6.30 Uhr: IAEA fühlt sich unzureichend informiert

Der Chef der Internationalen Atomenergiebehörde IAEA, Yukiya Amano, hat Japans Ministerpräsidenten Naoto Kan um eine engere Zusammenarbeit gebeten. Zudem forderte Amano nach Angaben der Nachrichtenagentur Kyodo, die internationale Öffentlichkeit besser über die Lage am havarierten Atomkraftwerk Fukushima Eins zu informieren. Kan sicherte dies den Angaben nach bei dem Treffen am Freitagnachmittag (Ortszeit) zu.

6.08 Uhr: Neuer Kühlversuch

130 Feuerwehrleute und Soldaten sind aus Tokio in Fukushima eingetroffen und beginnen mit einem zweiten Kühlversuch. Einsatzfahrzeuge der Armee richten ihre Wasserfontänen auf die strahlenden Reaktoren.
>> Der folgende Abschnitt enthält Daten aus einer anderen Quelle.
(** ** Column classification *)

(** The number of distinct elements under the equality [eqb]. *)
Fixpoint distinct_count {A} (eqb : A -> A -> bool) (xs : list A) : nat :=
  match xs with
  | [] => 0
  | x :: r => if existsb (eqb x) r then distinct_count eqb r else S (distinct_count eqb r)
  end.

(** Non-null cells: NaN is pandas' null in a [float64] column; an [int64]
    column has none. *)
Definition float_notna (f : float) : bool := PrimFloat.eqb f f.

(** [df[col].nunique()]: distinct non-null values ([0.0] and [-0.0] are one
    value). *)
Definition nunique (col : column) : nat :=
  match col with
  | IntCol xs => distinct_count Z.eqb xs
  | FloatCol xs => distinct_count PrimFloat.eqb (filter float_notna xs)
  end.

(** [df[col].count()]: the number of non-null cells. *)
Definition count (col : column) : nat :=
  match col with
  | IntCol xs => List.length xs
  | FloatCol xs => List.length (filter float_notna xs)
  end.

(** [float(df[col].nunique()) / df[col].count()]: a binary64 division
    ([count] is a numpy [int64], so an all-null column gives NaN rather
    than an exception). *)
Definition distinct_ratio (col : column) : float :=
  PrimFloat.div (float_of_nat (nunique col)) (float_of_nat (count col)).

(** [Synthesizer._categorical_continuous], with [self.thresh] as [thresh]. *)
Fixpoint categorical_continuous (thresh : float) (df : dataset)
  : list string * list string :=
  match df with
  | [] => ([], [])
  | (c, col) :: rest =>
      let '(cat, con) := categorical_continuous thresh rest in
      if PrimFloat.ltb (distinct_ratio col) thresh then (c :: cat, con)
      else (cat, c :: con)
  end.

(** An attribute the constructor has set to a [float] ([thresh],
    [preprocess_factor]); [construct] never leaves another value there. *)
Definition float_attr (st : adapter) (p : string) : float :=
  match getattr st p with
  | Some (PyFloat f) => f
  | _ => PrimFloat.nan
  end.

(** [if self.slide_range]: the constructor leaves a [bool] there. *)
Definition bool_attr (st : adapter) (p : string) : bool :=
  match getattr st p with
  | Some (PyBool b) => b
  | _ => false
  end.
Ziel ist zunächst der Block 3 - später soll den Plänen zufolge Block 4 folgen.

5.54 Uhr: Kein Einsatz von Armee-Hubschrauber mehr

Zumindest am Freitag werden die Armee-Helikopter nicht erneut zum Einsatz kommen, um die Reaktoren am Unglücks-Atomkraftwerk zu kühlen. Zunächst sollen Armee und Feuerwehr vom Boden aus mit Wasserwerfern arbeiten, sagte Verteidigungsminister Toshimi Kitazawa. Die Aktion aus der Luft war am Donnerstag sehr heikel, weil die Hubschrauber wegen hoher Radioaktivität nicht über den Ruinen kreisen durften. Sie mussten ihr Wasser im Vorbeifliegen abwerfen, was ein präzises Zielen unmöglich machte. Auch kam es nur zu vier Abwürfen.
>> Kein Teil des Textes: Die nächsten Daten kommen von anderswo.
Lemma groups_spec (rs : list run) :
  by_search_heuristic rs = map (group_of rs) (firsts (map key rs)).
Proof.
  unfold by_search_heuristic.
  induction rs as [|r rs IH] using rev_ind; [reflexivity|].
  rewrite fold_left_app. cbn [fold_left]. rewrite IH. apply groups_step.
Qed.

Lemma filter_some (k : string * string) (rs : list run) :
  key_in k (map key rs) = true -> filter (has_key k) rs <> [].
Proof.
  induction rs as [|r rs IH]; [discriminate|].
  cbn [map key_in existsb filter]. fold (key_in k (map key rs)).
  unfold has_key at 1. rewrite (key_eqb_sym k (key r)).
  destruct (key_eqb (key r) k); [discriminate | exact IH].
Qed.

Lemma groups_nonempty (rs : list run) :
  Forall (fun g => snd g <> []) (by_search_heuristic rs).
Proof.
  rewrite groups_spec, Forall_map. apply Forall_forall. intros k Hk.
  cbn [group_of snd]. apply filter_some.
  rewrite <- key_in_firsts. now apply key_in_true.
Qed.

Lemma append_to_count (k : string * string) (r : run)
    (groups : list ((string * string) * list run)) :
  List.length (List.concat (map snd (append_to k r groups)))
  = S (List.length (List.concat (map snd groups))).
Proof.
  induction groups as [|[k' runs] groups IH]; [reflexivity|].
  cbn [append_to]. destruct (key_eqb k' k); cbn [map snd List.concat].
  - rewrite !length_app. cbn [List.length]. lia.
  - rewrite !length_app, IH. lia.
Qed.

Lemma groups_count (rs : list run) :
  List.length (List.concat (map snd (by_search_heuristic rs))) = List.length rs.
Proof.
  unfold by_search_heuristic.
  induction rs as [|r rs IH] using rev_ind; [reflexivity|].
  rewrite fold_left_app. cbn [fold_left].
  rewrite append_to_count, IH, length_app. cbn [List.length]. lia.
Qed.

(** Facts about the quotient of two counts. *)
Lemma ratio_bounds (c n : nat) :
  (c <= S n)%nat -> 0 <= of_nat c / of_nat (S n) /\ of_nat c / of_nat (S n) <= 1.
Proof.
  intros H. unfold of_nat.
  assert (Hpos : 0 < inject_Z (Z.of_nat (S n))).
  { rewrite <- (Zlt_Qlt 0). lia. }
  split.
  - apply Qle_shift_div_l; [exact Hpos|].
    rewrite Qmult_0_l. rewrite <- (Zle_Qle 0). lia.
  - apply Qle_shift_div_r; [exact Hpos|].
    rewrite Qmult_1_l. rewrite <- Zle_Qle. lia.
Qed.

Lemma ratio_zero (c n : nat) :
  of_nat c / of_nat (S n) == 0 <-> c = O.
Proof.
  unfold of_nat, Qeq, Qdiv, Qmult, Qinv, inject_Z.
  cbn [Qnum Qden Z.of_nat]. lia.
Qed.

Lemma int_lengths_nil (runs : list run) :
  Forall success_has_length runs ->
  (int_lengths (filter success runs) = [] <-> filter success runs = []).
Proof.
  induction 1 as [|r runs Hr _ IH]; [tauto|].
  cbn [filter]. destruct (success r) eqn:E; [|exact IH].
  destruct (Hr E) as [n Hn]. unfold int_lengths. cbn [flat_map].
  rewrite Hn. split; discriminate.
Qed.

Lemma line_facts (g : (string * string) * list run) (l : line) :
  snd g <> [] -> Forall success_has_length (snd g) ->
  line_of g = Some l -> line_is_sound l.
Proof.
  destruct g as [k runs]. cbn [snd]. intros Hne Hlen.
  unfold line_of. cbn [snd fst].
  destruct runs as [|r0 runs0] eqn:Eruns; [contradiction|].
  rewrite <- Eruns in *. clear Hne.
  assert (Hn : List.length runs = S (List.length runs0))
    by (rewrite Eruns; reflexivity).
  pose proof (filter_length_le success runs) as Hc. rewrite Hn in Hc.
  pose proof (int_lengths_nil runs Hlen) as Hi.
  destruct (match int_lengths (filter success runs) with
            | [] => Some None
            | _ :: _ =>
                if overflows
                     (inject_Z (sumZ (int_lengths (filter success runs)))
                      / of_nat (List.length
                                  (int_lengths (filter success runs))))
                then None
                else Some
                       (Some
                          (inject_Z (sumZ (int_lengths (filter success runs)))
                           / of_nat (List.length
                                       (int_lengths (filter success runs)))))
            end) as [avg|] eqn:Eavg; [|discriminate].
  intros H. injection H as <-.
  unfold line_is_sound. cbn [l_success_rate l_avg_runtime l_avg_plan_length].
  rewrite Eruns at 1. rewrite <- Eruns. rewrite Hn.
  split; [now apply ratio_bounds|]. split.
  - rewrite ratio_zero.
    destruct (filter success runs) as [|s ss]; split; try reflexivity;
      discriminate.
  - destruct (filter success runs) as [|s ss] eqn:Es.
    + cbn [int_lengths flat_map] in Eavg. injection Eavg as <-. tauto.
    + destruct (int_lengths (s :: ss)) as [|z zs] eqn:Ez.
      * destruct Hi as [Hi _]. now specialize (Hi eq_refl).
      * destruct (overflows _); [discriminate|]. injection Eavg as <-.
        split; discriminate.
Qed.

Lemma printed_sound (groups : list ((string * string) * list run)) :
  Forall (fun g => snd g <> [] /\ Forall success_has_length (snd g)) groups ->
  Forall line_is_sound (fst (print_lines groups)).
Proof.
  induction 1 as [|g groups [Hne Hlen] _ IH]; [constructor|].
  cbn [print_lines]. destruct (line_of g) as [l|] eqn:E; [|constructor].
  destruct (print_lines groups) as [ls raised]. cbn [fst] in *.
  constructor; [|exact IH]. now apply (line_facts g).
Qed.

Lemma summary_sound (rs : list run) :
  Forall success_has_length rs -> Forall line_is_sound (fst (summary rs)).
Proof.
  intros H. unfold summary. apply printed_sound.
  pose proof (groups_nonempty rs) as Hne. rewrite groups_spec in *.
  rewrite Forall_map in *. rewrite Forall_forall in *. intros k Hk.
  split; [now apply Hne|].
  cbn [group_of snd]. apply Forall_forall. intros r Hr.
  apply filter_In in Hr as [Hr _]. now apply H.
Qed.

(** The sum of numbers that lie strictly between [- L] and [L]. *)
Lemma sumZ_shift (l : list Z) (a : Z) :
  fold_left Z.add l a = (a + sumZ l)%Z.
Proof.
  unfold sumZ. revert a. induction l as [|x l IH]; intros a; cbn [fold_left].
  - lia.
  - rewrite (IH (a + x)%Z), (IH (0 + x)%Z). lia.
Qed.

Lemma sumZ_bounds (L : Z) (l : list Z) :
  Forall (fun n => (- L < n < L)%Z) l -> l <> [] ->
  (- L * Z.of_nat (List.length l) < sumZ l
   < L * Z.of_nat (List.length l))%Z.
Proof.
  induction 1 as [|x l Hx Hl IH]; [contradiction|]. intros _.
  unfold sumZ. cbn [fold_left]. rewrite sumZ_shift.
  cbn [List.length]. rewrite Nat2Z.inj_succ.
  destruct l as [|y l'].
  - unfold sumZ. cbn [fold_left List.length Z.of_nat]. lia.
  - assert (Hne : y :: l' <> []) by discriminate.
    specialize (IH Hne). nia.
Qed.

Lemma int_lengths_in_range (runs : list run) :
  Forall length_in_float_range runs ->
  Forall (fun n => (- float_limit < n < float_limit)%Z) (int_lengths runs).
Proof.
  induction 1 as [|r runs Hr _ IH]; [constructor|].
  unfold int_lengths. cbn [flat_map]. fold (int_lengths runs).
  destruct (plan_length r) as [n|t] eqn:E; [|exact IH].
  constructor; [now apply Hr | exact IH].
Qed.

Lemma no_overflow (L S : Z) (k : nat) :
  (- L * Z.of_nat (Datatypes.S k) < S < L * Z.of_nat (Datatypes.S k))%Z ->
  Qle_bool (inject_Z L) (inject_Z S / of_nat (Datatypes.S k))
  || Qle_bool (inject_Z S / of_nat (Datatypes.S k)) (inject_Z (- L))
  = false.
Proof.
  intros [Hlo Hhi]. unfold of_nat.
  assert (Hpos : 0 < inject_Z (Z.of_nat (Datatypes.S k))).
  { rewrite <- (Zlt_Qlt 0). lia. }
  apply orb_false_iff. split.
  - destruct (Qle_bool _ _) eqn:E; [|reflexivity]. exfalso.
    apply Qle_bool_iff in E. apply (Qle_not_lt _ _ E).
    apply Qlt_shift_div_r; [exact Hpos|].
    rewrite <- inject_Z_mult, <- Zlt_Qlt. exact Hhi.
  - destruct (Qle_bool _ _) eqn:E; [|reflexivity]. exfalso.
    apply Qle_bool_iff in E. apply (Qle_not_lt _ _ E).
    apply Qlt_shift_div_l; [exact Hpos|].
    rewrite <- inject_Z_mult, <- Zlt_Qlt. lia.
Qed.
(** * Form validation, submission and notifications

    A shallow embedding of the form utilities of js/forms.js and of the
    notification of the page script that follows it in the same source
    file: the two shape predicates [validateEmail] and [validatePhone],
    the per-field validator [validateField] with the annotations
    [showFieldError] and [clearFieldError], the submit listener that
    [handleFormSubmission] registers, and [showNotification] in its
    form-feedback and page-feedback variants.

    Conventions.
    - A JavaScript string is the list of its UTF-16 code units, each a
      number of type [N].
    - A regular expression literal is a value of [regex]; [test] is
      whole-string matching, which is what [RegExp.prototype.test]
      computes for a pattern anchored by [^] and [$] with no flags.
    - The elements below a form are a tree of [node]s.  An element
      reference to a control is its position in document order; the
      operations on a control work on its parent element through a
      [focus].
    - A Number is [NaN], an infinity or a double that is an integer:
      [parseInt] rounds the integer it reads to the nearest double,
      and a template literal prints a Number as Number::toString does.
    - What the HTML parser of the browser makes of a message written
      into the markup of a notification is a parameter, [Parser], of
      the form-feedback variant of [showNotification].
    - The methods that the submit listener calls on the form element
      are those of the DOM, except [reset], which a control of that
      name or id shadows ([shadowed]).
    - The rest of the page is a record [Page] passed from statement to
      statement; statements that may throw live in the monad [M].
    - The event loop is the function [step]; timers are kept in a list
      and may run in any order, which covers the order of a browser. *)

From Stdlib Require Import ZArith NArith List Bool String Ascii DecimalString Lia.
From stdpp Require Import base option list gmap.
Die Hubschrauber fliegen in 90 Meter Höhe über den Reaktor. Aus dieser Höhe ist die Trefferwahrscheinlichkeit noch hoch und die Strahlenbelastung relativ gering. Wegen der starken Radioaktivität dürfen die Piloten nicht über dem Kraftwerk kreisen.

Japanische Soldaten dürfen laut Gesetz einer Strahlenbelastung von höchstens 100 Millisievert pro Stunde ausgesetzt sein. Am Mittwoch durfte nicht geflogen werden, da 250 Millisievert über dem Reaktor gemessen worden waren. Am Donnerstag sank die Belastung auf 87 Millisievert in einer Höhe von 90 Metern.
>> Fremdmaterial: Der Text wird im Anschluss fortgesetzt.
(** Applying [And] or [Or] to two or more terms (whose first handle is not a
    list) succeeds in both modes, whatever the sorts of the terms: the new
    term has sort [Bool], keeps the arguments, and its handle is the left
    fold of the binary native operation over their handles. *)
Theorem Boolector_apply_fun_And_Or :
  forall node_bits node_width (strict : bool) (self : pyval)
         s o h t c (y : pyval) (rest : list pyval),
    let x := PyTerm s o h t c in
    is_list h = false ->
    forallb functions.is_term (y :: rest) = true ->
    BoolectorSolver.apply_fun node_bits node_width strict self (PyFun And) (x :: y :: rest)
    = Return (PyTerm self (PyFun And)
                (foldl (fun a b => PyNative "And" [a; b]) h (handles (y :: rest)))
                Bool (x :: y :: rest))
    /\ BoolectorSolver.apply_fun node_bits node_width strict self (PyFun Or) (x :: y :: rest)
       = Return (PyTerm self (PyFun Or)
                   (foldl (fun a b => PyNative "Or" [a; b]) h (handles (y :: rest)))
                   Bool (x :: y :: rest)).
Proof.
  intros node_bits node_width strict self s o h t c y rest x Hh Hterms.
  assert (BoolectorSolver.arity_violation strict And (x :: y :: rest) = false
          /\ BoolectorSolver.arity_violation strict Or (x :: y :: rest) = false)
    as [Ha Ho].
  { assert ((len (x :: y :: rest) <? 2) = false) as Hlen
      by (apply Z.ltb_ge; unfold len; simpl length; lia).
    unfold BoolectorSolver.arity_violation.
    change (functions.arity_min And) with 2. change (functions.arity_min Or) with 2.
    change (functions.arity_max And) with functions.inf.
    change (functions.arity_max Or) with functions.inf.
    rewrite Hlen. by rewrite andb_false_r. }
  unfold BoolectorSolver.apply_fun. rewrite Ha, Ho.
  change (functions.unpack (x :: y :: rest)) with (x :: y :: rest).
  rewrite !app_nil_r.
  change (map (fun arg => default arg (attr_solver_term arg)) (x :: y :: rest))
    with (h :: map (fun arg => default arg (attr_solver_term arg)) (y :: rest)).
  rewrite (terms_handles (y :: rest)) by done.
  unfold BoolectorSolver._BoolectorFuns, BoolectorSolver.nary.
  rewrite unpack_not_list by done. by split.
Qed.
Jeder Einsatz soll nicht länger als 40 Minuten dauern, damit die Strahlenbelastung für die Einsatzkräfte nicht zu groß wird. Der Boden der Helikopter ist mit einer Bleiplatte verstärkt, um die Besatzung vor der Strahlung zu schützen.

Pro Ladung können 7,5 Tonnen Wasser transportiert werden. Das Kühlbecken eines Reaktors fasst 2000 Tonnen.

Das japanische Militär setzt zwei Transport-Helikopter des Typs Ch-47 Chinook vom US-Hersteller Boeing ein. Die Hubschrauber mit Tandem-Rotor transportieren normalerweise schwere Lasten für Militäreinsätze. Die Maschinen werden auch für Evakuierungen, Brandbekämpfung und Katastrophenhilfe eingesetzt.

5.30 Uhr: Trittin rechnet AKW-Laufzeit bis 2050

Grünen-Bundestagsfraktionschef Jürgen Trittin geht davon aus, dass nach dem jetzigen Atomgesetz einige Kernkraftwerke bis Mitte des Jahrhunderts weiter laufen können. Bundeskanzlerin Angela Merkel (CDU) habe mit ihrer Atompolitik die "Garantie zum Weiterbetrieb einer gefährlichen und unbeherrschbaren Technik" gegeben, sagte Trittin der "Neuen Osnabrücker Zeitung". Kraftwerksbetreiber seien per Gesetz berechtigt, die Laufzeiten älterer Meiler ohne Genehmigung der Atomaufsicht auf jüngere Anlagen zu übertragen. "Am Ende reden wir von Laufzeiten über 2050 hinaus", sagte Trittin.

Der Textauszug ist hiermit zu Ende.